Lastly, medicine must be about healing suffering, not just labeling it. In an increasingly label- and early-diagnosis-obsessed culture, we must ask: Are we making folks healthier — or just more anxious?

Analysis: Labelling, Social Construction, and the Meaning of Diagnosis

Dr. O’Sullivan’s concerns about overdiagnosis and the psychological impact of medical labels can be further understood. This is achieved through sociological theories, particularly Social Action Theory. Social Action Theory was developed by Max Weber. It was expanded upon by later interpretivist sociologists. This theory emphasises how individual meanings and social interactions shape our understanding of reality. This includes health and illness.

Labelling Theory, a key concept in interpretivist sociology, is significant. It argues that illness is not just a biological fact. Illness is also a socially constructed identity. This post on Social Action Theory highlights the influence of labeling on how we define and react to health conditions. Our reactions are influenced by how others label us. Medical professionals especially influence this labeling. When a person is diagnosed, they are given a new social identity: “patient,” “sick,” or “at risk.” This label can profoundly influence how they see themselves. It can also affect how others treat them. This happens regardless of whether they actually feel unwell.

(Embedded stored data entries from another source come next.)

Lemma set_bits_middle_spec (src : Z) :
  forall (fuel : nat) (buf : list Z) (w more : Z),
    bytes_ok buf -> 0 <= w -> 1 <= more <= 32 ->
    (Z.to_nat more <= fuel)%nat ->
    8 * w + 8 + more <= 8 * Z.of_nat (length buf) ->
    exists buf2 w2 more2,
      set_bits_middle fuel buf src w more = (buf2, w2, more2) /\
      1 <= more2 <= 8 /\ 8 * w2 + more2 = 8 * w + more /\ w <= w2 /\
      length buf2 = length buf /\ bytes_ok buf2 /\
      forall c, 0 <= c ->
        (w < c <= w2 ->
         forall p, 0 <= p < 8 ->
           Z.testbit (byte_at buf2 c) p
           = Z.testbit src (p + (8 * w + more - 8 * c))) /\
        (~ (w < c <= w2) -> byte_at buf2 c = byte_at buf c).
Proof.
  induction fuel as [| fuel IH]; intros buf w more Hok Hw Hmore Hfuel Hlen.
  - lia.
  - simpl. destruct (Z.gtb_spec more buf_size) as [Hgt | Hle]; unfold buf_size in *.
    + set (v := Z.land (Z.shiftr src (more - 8))
                  (Z.lnot (Z.shiftl smask (src_size - (more - 8))))).
      destruct (IH (store buf (w + 1) v) (w + 1) (more - 8))
        as (buf2 & w2 & more2 & Heq & Hm2 & Hinv & Hw2 & Hlen2 & Hok2 & Hbytes).
      * apply store_bytes_ok. exact Hok.
      * lia.
      * lia.
      * lia.
      * rewrite store_length. lia.
      * exists buf2, w2, more2. split; [exact Heq |].
        rewrite store_length in Hlen2.
        do 5 (split; [first [lia | assumption] |]).
        intros c Hc. destruct (Hbytes c Hc) as [Hin Hout]. split.
        -- intros Hrange p Hp.
           destruct (Z.eq_dec c (w + 1)) as [-> | Hne].
           ++ rewrite Hout by lia.
              rewrite byte_at_store_same by lia.
              unfold v. rewrite middle_byte_bits by lia. f_equal. lia.
           ++ rewrite Hin by lia. f_equal. lia.
        -- intros Hrange. rewrite Hout by lia.
           apply byte_at_store_other; lia.
    + exists buf, w, more. do 6 (split; [first [lia | assumption | reflexivity] |]).
      intros c Hc. split; [lia | reflexivity].
Qed.
Definition toLowerCase (s : jsstring) : jsstring := flat_map lowerUnit s.

(** *** Regular expressions

    The fragment that the source uses: one atom (a literal or a class,
    both given by their predicate), a greedy [atom+], sequence, and the
    two assertions [^] and [$] (no multiline flag). *)
Inductive regex :=
| One (p : N -> bool)
| Many (p : N -> bool)
| Seq (r1 r2 : regex)
| Bol
| Eol.

(** After a first atom: take as many more as there are, and give units
    back one at a time while the continuation fails. *)
Fixpoint manyK (p : N -> bool) (s : jsstring)
    (k : jsstring -> option jsstring) : option jsstring :=
  match s with
  | c :: t =>
      if p c then
        match manyK p t k with
        | Some r => Some r
        | None => k s
        end
      else k s
  | [] => k []
  end.

(** [matchK r bol s k] matches [r] at the head of [s]; [bol] tells
    whether [s] is the whole input.  The continuation receives what is
    left; the result is what is left after the whole match. *)
Fixpoint matchK (r : regex) (bol : bool) (s : jsstring)
    (k : bool -> jsstring -> option jsstring) : option jsstring :=
  match r with
  | One p =>
      match s with
      | c :: t => if p c then k false t else None
      | [] => None
      end
  | Many p =>
      match s with
      | c :: t => if p c then manyK p t (k false) else None
      | [] => None
      end
  | Seq r1 r2 => matchK r1 bol s (fun b s' => matchK r2 b s' k)
  | Bol => if bol then k bol s else None
  | Eol => match s with [] => k bol s | _ :: _ => None end
  end.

Dr. O’Sullivan’s cases of Abigail and Darcie show this in practice. The diagnosis—sometimes given for a condition that may never even manifest—can reshape a person’s self-concept and daily life. This mirrors what labelling theorists like Howard Becker describe: a person becomes their label. The label can bring about real changes in behaviour, relationships, and even physical well-being (as seen with the “nocebo effect”).

Furthermore, the social construction of illness means that what counts as “sick” or “well” is partly decided by social norms. Medical definitions and cultural attitudes also play a role. These criteria change over time and differ between societies. The explosion in neurodevelopmental and mental health diagnoses reflects changing definitions. It shows greater awareness. It also demonstrates how new categories of illness are created and legitimised socially, not just medically.

Social Action Theory suggests we should pay attention to the meanings that individuals attach to health, symptoms, and diagnosis. Medical professionals, under pressure from technology, social media, and pharmaceutical interests, may focus on early detection and labelling. But for patients, the meaning of a diagnosis may be less about biological reality. It may be more about how it changes their identity, relationships, and future expectations.

In summary: Dr. O’Sullivan’s critique supports the sociological view that diagnosis is not just a technical act but a social process. Labelling can have unintended consequences, turning healthy people into patients and creating anxiety where none may have existed. From a Social Action Theory perspective, the solution is not to reject diagnosis. Instead, it should be applied thoughtfully. Recognising that the meanings attached to illness are as important as the medical facts themselves is crucial.